Microcontroller programming with BBC micro:bit

MicroPython Commands

Table 2 lists the most important MicroPython commands for communicating with the micro:bit's sensors. There are commands for the matrix display (Figure 4), the buttons, and the digital input and output.

Table 2

micro:bit Commands

Function

Effect

microbit.display.show(Image.HAPPY)

Displays a smiley face on the LED matrix

microbit.display.show(Image.SAD)

Displays a frowning face on the LED matrix

microbit.display.set_pixel(1, 2, 9)

Switches the LED at position (1,2) to maximum brightness

microbit.button_a.is_pressed()

Checks whether button a is pressed

microbit.button_a.was_pressed()

Checks whether the button was pressed after switching on, or the last request

microbit.button_a.get_presses()

Counts how many times the button was pressed after the last request

microbit.accelerometer.get_x()

Reads the x-coordinates of the position sensor

microbit.pin0.read_digital()

Reads the digital input at pin 0

microbit.pin0.write_digital(1)

Sets the digital input at pin 0

music.play(music.RINGTONE)

Plays a tune if a speaker is connected to pin 0

The command is always preceded by the name of the matching MicroPython library.

Figure 4: The LEDs in the micro:bit's matrix display can be actuated at different brightness levels.

The acceleration sensor also serves as a position sensor when the module is at rest. In order not to have to deal with the orientation angles of its three axes, there is the microbit.accelerometer.current_gesture() command. It understands the orientations up, down, left, right, face up, face down, and shake.

A magnetometer with three axes is also available. In theory, it is sensitive enough to detect the direction of the Earth's magnetic field – in practice, it is difficult to do so. The temperature sensor is similar: It also measures the processor temperature. However, under no circumstances should you heat up the board with a hair dryer – be content with measuring the ambient temperature.

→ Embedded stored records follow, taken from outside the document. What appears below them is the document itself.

(* ================================================================== *)
(** * logic_stop_loss.py *)
(* ================================================================== *)

Module LogicStopLoss.

Definition check_for_buy (rsi_now rsi_ma current_price prev_price : fval)
           (is_invested : bool) : bool :=
  let delta_price := fsub current_price prev_price in
  if fgtb rsi_now rsi_ma && fgtb delta_price zero && negb is_invested
  then true else false.

Definition check_for_sell (rsi_now rsi_ma current_price purchase_price : fval)
           (is_invested : bool) : bool :=
  if negb is_invested then false
  else
    let stop_loss_price := fmul purchase_price (Num (99 # 100)) in
    let take_profit_condition := fltb rsi_now rsi_ma in
    if fltb current_price stop_loss_price || take_profit_condition
    then true else false.

End LogicStopLoss.

(* ================================================================== *)
(** * backtesting.py *)
(* ================================================================== *)

Module Backtesting.

Import Logic.

(** [Backtester.__init__]: the two window attributes (the API handle and the
    symbol play no part in the simulation). *)
Record Backtester : Type := mkBacktester {
  rsi_window : nat;
  ma_window : nat
}.

Definition default_backtester : Backtester :=
  {| rsi_window := 14; ma_window := 14 |}.

(** One row of the fetched DataFrame; its index label is the timestamp.
    [extra] holds the further columns the data feed delivers (trade count,
    volume-weighted price): the simulation reads none of them, but [dropna]
    looks at every column. *)
Record Bar : Type := mkBar {
  timestamp : Z;
  open : fval;
  high : fval;
  low : fval;
  close : fval;
  volume : fval;
  extra : list fval
}.

(** A row after the [rsi] and [rsi_ma] columns are added.  [row_pos] is the
    position of the row in the fetched frame: [dropna] keeps the labels of the
    rows it keeps, and the position stands for that label. *)
Record Row : Type := mkRow {
  row_pos : nat;
  row_bar : Bar;
  rsi : fval;
  rsi_ma : fval
}.

Definition hundred : fval := Num 100.
Definition one : fval := Num 1.

Definition gain_series (prices : list fval) : list fval :=
  where_ (fun d => fgtb d zero) zero (diff prices).

Definition loss_series (prices : list fval) : list fval :=
  map fneg (where_ (fun d => fltb d zero) zero (diff prices)).

Definition avg_gain (prices : list fval) (window : nat) : list fval :=
  rolling_mean window (gain_series prices).

Definition avg_loss (prices : list fval) (window : nat) : list fval :=
  rolling_mean window (loss_series prices).

Definition rsi_of_rs (rs : fval) : fval :=
  fsub hundred (fdiv hundred (fadd one rs)).

Definition calculate_rsi (prices : list fval) (window : nat) : list fval :=
  let gain := avg_gain prices window in
  let loss := avg_loss prices window in
  let rs := zip_with fdiv gain loss in
  map rsi_of_rs rs.

Fixpoint assemble (pos : nat) (bars : list Bar) (rsi_col rsi_ma_col : list fval)
  : list Row :=
  match bars, rsi_col, rsi_ma_col with
  | b :: bars', r :: rsi', m :: ma' =>
      mkRow pos b r m :: assemble (S pos) bars' rsi' ma'
  | _, _, _ => []
  end.

(** [bars['rsi'] = ...; bars['rsi_ma'] = bars['rsi'].rolling(...).mean()]. *)
Definition add_indicators (self : Backtester) (bars : list Bar) : list Row :=
  let rsi_col := calculate_rsi (map close bars) (rsi_window self) in
  let rsi_ma_col := rolling_mean (ma_window self) rsi_col in
  assemble 0 bars rsi_col rsi_ma_col.

Definition row_has_nan (r : Row) : bool :=
  existsb is_nan (extra (row_bar r))
  || is_nan (open (row_bar r)) || is_nan (high (row_bar r))
  || is_nan (low (row_bar r)) || is_nan (close (row_bar r))
  || is_nan (volume (row_bar r)) || is_nan (rsi r) || is_nan (rsi_ma r).

(** [bars.dropna()]: drops every row with a missing value in some column. *)
Definition dropna (rows : list Row) : list Row :=
  filter (fun r => negb (row_has_nan r)) rows.

Inductive Action : Type := BUY | SELL.

(** The dict appended to [trades]; the keys ['profit'] and ['profit_pct']
    exist on some dicts only. *)
Record Trade : Type := mkTrade {
  t_timestamp : Z;
  t_action : Action;
  t_price : fval;
  t_amount : fval;
  t_value : fval;
  t_rsi : fval;
  t_rsi_ma : fval;
  t_delta_rsi : fval;
  t_delta_price : fval;
  t_profit : option fval;
  t_profit_pct : option fval
}.

(** The trading variables of [run_backtest]. *)
Record State : Type := mkState {
  cash : fval;
  position : fval;
  position_value : fval;
  in_position : bool;
  trades : list Trade
}.

Definition initial_state (initial_capital : fval) : State :=
  {| cash := initial_capital;
     position := zero;
     position_value := zero;
     in_position := false;
     trades := [] |}.

Definition buy_signal (current_bar prev_bar : Row) (s : State) : bool :=
  negb (in_position s)
  && buy (rsi prev_bar) (rsi current_bar) (rsi_ma current_bar)
         (close (row_bar current_bar)) (close (row_bar prev_bar)).

Definition sell_signal (current_bar prev_bar : Row) (s : State) : bool :=
  in_position s
  && sell (rsi prev_bar) (rsi current_bar) (rsi_ma current_bar)
          (close (row_bar current_bar)) (close (row_bar prev_bar)).

Definition buy_record (current_bar prev_bar : Row) (s : State) : Trade :=
  let current_price := close (row_bar current_bar) in
  {| t_timestamp := timestamp (row_bar current_bar);
     t_action := BUY;
     t_price := current_price;
     t_amount := fdiv (cash s) current_price;
     t_value := cash s;
     t_rsi := rsi current_bar;
     t_rsi_ma := rsi_ma current_bar;
     t_delta_rsi := fsub (rsi current_bar) (rsi prev_bar);
     t_delta_price := fsub current_price (close (row_bar prev_bar));
     t_profit := None;
     t_profit_pct := None |}.

Definition sell_record (current_bar prev_bar : Row) (s : State) : Trade :=
  let current_price := close (row_bar current_bar) in
  let cash' := fmul (position s) current_price in
  let profit := fsub cash' (position_value s) in
  let profit_pct := fmul (fdiv profit (position_value s)) hundred in
  {| t_timestamp := timestamp (row_bar current_bar);
     t_action := SELL;
     t_price := current_price;
     t_amount := position s;
     t_value := cash';
     t_rsi := rsi current_bar;
     t_rsi_ma := rsi_ma current_bar;
     t_delta_rsi := fsub (rsi current_bar) (rsi prev_bar);
     t_delta_price := fsub current_price (close (row_bar prev_bar));
     t_profit := Some profit;
     t_profit_pct := Some profit_pct |}.

(** The body of [for i in range(1, len(bars))], with
    [current_bar = bars.iloc[i]] and [prev_bar = bars.iloc[i-1]]. *)
Definition loop_body (current_bar prev_bar : Row) (s : State) : State :=
  let current_price := close (row_bar current_bar) in
  if buy_signal current_bar prev_bar s then
    {| cash := zero;
       position := fdiv (cash s) current_price;
       position_value := cash s;
       in_position := true;
       trades := trades s ++ [buy_record current_bar prev_bar s] |}
  else if sell_signal current_bar prev_bar s then
    {| cash := fmul (position s) current_price;
       position := zero;
       position_value := zero;
       in_position := false;
       trades := trades s ++ [sell_record current_bar prev_bar s] |}
  else s.

Inductive PyError : Type := IndexError | ZeroDivisionError.

(** [bars.iloc[i]]; out of range it raises IndexError ([None]). *)
Definition iloc (rows : list Row) (i : nat) : option Row := nth_error rows i.

(** [range(lo, hi)]. *)
Definition range (lo hi : nat) : list nat := seq lo (hi - lo).

Fixpoint for_each (idxs : list nat) (rows : list Row) (s : State)
  : option State :=
  match idxs with
  | [] => Some s
  | i :: rest =>
      match iloc rows i, iloc rows (i - 1) with
      | Some current_bar, Some prev_bar =>
          for_each rest rows (loop_body current_bar prev_bar s)
      | _, _ => None
      end
  end.

(** What one iteration of the loop decided: which bar was the current bar,
    which branch was taken and which dict, if any, was appended. *)
Record Event : Type := mkEvent {
  ev_pos : nat;
  ev_bar : Bar;
  ev_action : option Action;
  ev_trade : option Trade
}.

Definition event_of (current_bar prev_bar : Row) (s : State) : Event :=
  if buy_signal current_bar prev_bar s then
    mkEvent (row_pos current_bar) (row_bar current_bar) (Some BUY)
            (Some (buy_record current_bar prev_bar s))
  else if sell_signal current_bar prev_bar s then
    mkEvent (row_pos current_bar) (row_bar current_bar) (Some SELL)
            (Some (sell_record current_bar prev_bar s))
  else mkEvent (row_pos current_bar) (row_bar current_bar) None None.

(** The iterations of the loop, in the order they run. *)
Fixpoint loop_trace (idxs : list nat) (rows : list Row) (s : State)
  : list Event :=
  match idxs with
  | [] => []
  | i :: rest =>
      match iloc rows i, iloc rows (i - 1) with
      | Some current_bar, Some prev_bar =>
          event_of current_bar prev_bar s
          :: loop_trace rest rows (loop_body current_bar prev_bar s)
      | _, _ => []
      end
  end.

(** The states of the loop: before the first iteration and after each one. *)
Fixpoint loop_states (idxs : list nat) (rows : list Row) (s : State)
  : list State :=
  s :: match idxs with
       | [] => []
       | i :: rest =>
           match iloc rows i, iloc rows (i - 1) with
           | Some current_bar, Some prev_bar =>
               loop_states rest rows (loop_body current_bar prev_bar s)
           | _, _ => []
           end
       end.

Inductive Outcome : Type :=
| NoData
| Finished (trades : list Trade) (final_value : fval)
| Raised (e : PyError).

Definition is_zero (a : fval) : bool := feqb a zero.

(** [run_backtest]; [feed] is what [get_historical_data] returned ([None]
    when the request failed).  [initial_capital] is a Python number.  The
    summary divides [total_return] by it: as long as no trade was made
    [total_return] is a Python number too and Python raises
    ZeroDivisionError on a zero divisor; after a trade [total_return] is a
    numpy float64, whose division yields inf or nan instead. *)
Definition run_backtest (self : Backtester) (feed : option (list Bar))
           (initial_capital : fval) : Outcome :=
  match feed with
  | None => NoData
  | Some fetched =>
      if (length fetched =? 0)%nat then NoData
      else
        let bars := dropna (add_indicators self fetched) in
        match for_each (range 1 (length bars)) bars
                       (initial_state initial_capital) with
        | None => Raised IndexError
        | Some s =>
            let mark :=
              if in_position s
              then match iloc bars (length bars - 1) with
                   | Some last_bar =>
                       Some (fmul (position s) (close (row_bar last_bar)))
                   | None => None
                   end
              else Some zero in
            match mark with
            | None => Raised IndexError
            | Some m =>
                let final_value := fadd (cash s) m in
                let total_return := fsub final_value initial_capital in
                match trades s with
                | [] => if is_zero initial_capital
                        then Raised ZeroDivisionError
                        else Finished (trades s) final_value
                | _ :: _ => Finished (trades s) final_value
                end
            end
        end
  end.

The microbin.pin0.is_touched() command connects the digital input via a 10m ohm pull-up resistor. The micro:bit uses this to detect if there is too high of a resistance to ground. Typically, one finger is sufficient for this, while another finger simultaneously touches the micro:bit's ground cable (GND, the large contact at bottom right on the board).

Interface

Once flashed, the microcontroller no longer accepts commands. Instead, it switches to communication and outputs its information serially via the USB connection. In Figure 5, the connected micro:bit passes the brightness value to Mu's REPL command window via the print() command. If you close the program, you get direct access to the data.

Figure 5: Outputting the brightness in the Mu REPL command window.

You already know the device name for the serial interface, in our case ttyACM3, as shown in Listing 1. The commands in Listing 4 redirect the micro:bit's output to the terminal window. The cat command returns the brightness value as a decimal number; od -x returns it as a hexadecimal number (Figure 6).

Listing 4

Redirecting Output to the Terminal

$ cat /dev/ttyACM3
$ od -x < /dev/ttyACM3
Figure 6: Data output produced by the micro:bit in a terminal window.

Hex Files

The Mu editor converts the program code into a hex file. If you disconnect the micro:bit before flashing, the Mu editor enables access to the file and asks where to store it.

The hex file consists of an 8KB MicroPython interpreter. MicroPython is a reduced Python instruction set, which feels like real Python in its basic functions. Additionally, the file contains the program's byte sequence, which the MicroPython interpreter then executes. Finally, the hex file contains a compressed version of the actual program text including comments.

Contrary to what the name might suggest, the hex file is initially a text file: The address and bytes are written out as text (Listing 5). The file therefore shrinks as soon as the system converts the ASCII text into binary numbers. This explains why a hex file of more than 500KB fits into the micro:bit's memory, which has a capacity of 256KB – including the Micropython interpreter. In the end there are about 8KB of physical memory for your own python scripts.

Listing 5

Sample Hex File

:020000040000FA
:1000000000400020218E01005D8E01005F8E010006
:1000100000000000000000000000000000000000E0
[...]

Flashing the micro:bit via a connected computer is a more elegant solution. The micro:bit logs on to the computer's filesystem as a USB stick, so you just need to copy the hex file to it. If the micro:bit recognizes the format, it converts the content into a byte sequence and immediately writes it to its flash memory. Otherwise, the file remains in USB memory, just like on a normal memory stick.

Although flashing always overwrites the old data, the data is retained when the power supply is disconnected. The micro:bit executes the program once it has been loaded, as soon as you resupply power.